Task objective: What is needed is each line of the data below that holds the string "clear".

Information provided:
Lemma dict_get_combine (l : list nat) :
  forall s x j,
    NoDup l ->
    (dict_get Nat.eqb (combine l (seq s (List.length l))) x = Some (s + j)
     <-> nth_error l j = Some x).
Proof.
  induction l as [|y l IH]; intros s x j Hnd.
  - simpl. split; [discriminate | destruct j; discriminate].
  - inversion Hnd as [|? ? Hy Hl]; subst. cbn [List.length seq combine dict_get].
    destruct (Nat.eqb_spec y x) as [->|Hne].
    + destruct j as [|j]; simpl.
      * split; [reflexivity | intros _; f_equal; lia].
      * split; [intros [= H]; lia|].
        intros H. apply nth_error_In in H. contradiction.
    + destruct j as [|j]; simpl.
      * split; [|intros [= ->]; congruence].
        intros H. exfalso.
        assert (G : forall n v, dict_get Nat.eqb (combine l (seq n (List.length l))) x
                                = Some v -> n <= v).
        { clear. induction l as [|z l IHl]; intros n v; simpl; [discriminate|].
          destruct (Nat.eqb z x); [intros [= <-]; lia|].
          intros H. apply IHl in H. lia. }
        apply G in H. lia.
      * replace (s + S j) with (S s + j) by lia. now apply IH.
Qed.

Lemma dict_get_combine_ge (l : list nat) :
  forall s x v,
    dict_get Nat.eqb (combine l (seq s (List.length l))) x = Some v ->
    exists j, v = s + j.
Proof.
  induction l as [|z l IH]; intros s x v; simpl; [discriminate|].
  destruct (Nat.eqb z x).
  - intros [= <-]. exists 0. lia.
  - intros H. apply IH in H as (j & ->). exists (S j). lia.
Qed.

(** [enumerate_map] over distinct beams numbers them. *)
Lemma enumerate_map_numbers (l : list nat) :
  NoDup l -> numbers (enumerate_map l) l.
Proof.
  intros Hnd x j. rewrite (enumerate_map_NoDup l Hnd). split.
  - intros H. destruct (dict_get_combine_ge l 0 x j H) as (j' & E). simpl in E. subst j'.
    now apply (dict_get_combine l 0 x j Hnd).
  - intros H. now apply (dict_get_combine l 0 x j Hnd).
Qed.

(** *** The advance loop: the beams it leaves *)

Lemma nth_error_list_assign_same {A : Type} (l : list A) (j : nat) (x : A) :
  j < List.length l -> nth_error (list_assign l j x) j = Some x.
Proof.
  revert j. induction l as [|y l IH]; intros [|j] H; simpl in *; try lia; auto.
  apply IH. lia.
Qed.

Section Advance.
Context {B : BeamOps}.

(** The loop of lines 130-136 from [beam_idx = s] on: beams outside the
    range and beams that are done are left as they are, every other beam
    is replaced by what [advance] makes of it; the active list grows by
    distinct indices of the range. *)
Lemma advance_beams_run (word_lk : tensor float) (idx_map : dict nat nat) :
  forall n s bs0 act0 bs' active,
    for_each (advance_beam word_lk idx_map) (seq s n) (bs0, act0) = Ok (bs', active) ->
    (NoDup act0 -> (forall x, In x act0 -> x < s) ->
     NoDup active /\ forall x, In x active -> x < s + n) /\
    forall x b, nth_error bs0 x = Some b ->
      (x < s \/ s + n <= x \/ done b = true -> nth_error bs' x = Some b) /\
      (s <= x < s + n -> done b = false ->
       exists j lk,
         dict_get Nat.eqb idx_map x = Some j /\ select0 word_lk j = Ok lk /\
         nth_error bs' x = Some (fst (advance b lk))).
Proof.
  induction n as [|n IH]; intros s bs0 act0 bs' active Hrun; simpl in Hrun.
  - injection Hrun as <- <-. split.
    + intros Hnd Hlt. split; [assumption|]. intros x Hx. apply Hlt in Hx. lia.
    + intros x b Hb. split; [auto | lia].
  - inv_bind Hrun. destruct a as [bs1 act1]. unfold advance_beam in Ha.
    inv_bind Ha. apply list_index_inv in Ha0.
    destruct (IH _ _ _ _ _ Hrun) as (IHact & IHbs). clear IH.
    destruct (done a) eqn:Edone.
    + injection Ha as <- <-. split.
      * intros Hnd Hlt. destruct IHact as (Hnd' & Hlt'); auto.
        { intros x Hx. apply Hlt in Hx. lia. }
        split; [assumption|]. intros x Hx. apply Hlt' in Hx. lia.
      * intros x b Hb. destruct (IHbs x b Hb) as (Hkeep & Hadv). split.
        -- intros [H|[H|H]]; apply Hkeep; [left; lia | right; left; lia | right; right; exact H].
        -- intros Hx Hd. destruct (Nat.eq_dec x s) as [->|Hne]; [congruence|].
           apply Hadv; [lia | assumption].
    + inv_bind Ha. inv_bind Ha. apply dict_index_inv in Ha1.
      destruct (advance a a1) as [b' r] eqn:Eadv. injection Ha as <- <-.
      assert (Hs : s < List.length bs0) by (apply nth_error_Some; congruence).
      split.
      * intros Hnd Hlt.
        assert (Hnd1 : NoDup (if negb r then act0 ++ [s] else act0)).
        { destruct r; simpl; [assumption|].
          apply NoDup_app; [assumption | repeat constructor; auto |].
          intros x Hx [<-|[]]. apply Hlt in Hx. lia. }
        assert (Hlt1 : forall x, In x (if negb r then act0 ++ [s] else act0) -> x < S s).
        { destruct r; simpl; intros x Hx.
          - apply Hlt in Hx. lia.
          - apply in_app_or in Hx as [Hx|[<-|[]]]; [apply Hlt in Hx|]; lia. }
        destruct (IHact Hnd1 Hlt1) as (Hnd' & Hlt').
        split; [assumption|]. intros x Hx. apply Hlt' in Hx. lia.
      * intros x b Hb. destruct (Nat.eq_dec x s) as [->|Hne].
        -- rewrite Ha0 in Hb. injection Hb as <-.
           destruct (IHbs s b') as (Hkeep & _);
             [now apply nth_error_list_assign_same|].
           split; [intros [H|[H|H]]; try lia; congruence|].
           intros _ _. exists a0, a1. rewrite Eadv. repeat split; auto;
             try (apply Hkeep; left; lia).
        -- destruct (IHbs x b) as (Hkeep & Hadv);
             [now rewrite nth_error_list_assign_other|].
           split.
           ++ intros [H|[H|H]]; apply Hkeep; [left; lia | right; left; lia | right; right; exact H].
           ++ intros Hx Hd. apply Hadv; [lia | assumption].
Qed.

Completed task:
        { clear. induction l as [|z l IHl]; intros n v; simpl; [discriminate|].
    destruct (IH _ _ _ _ _ Hrun) as (IHact & IHbs). clear IH.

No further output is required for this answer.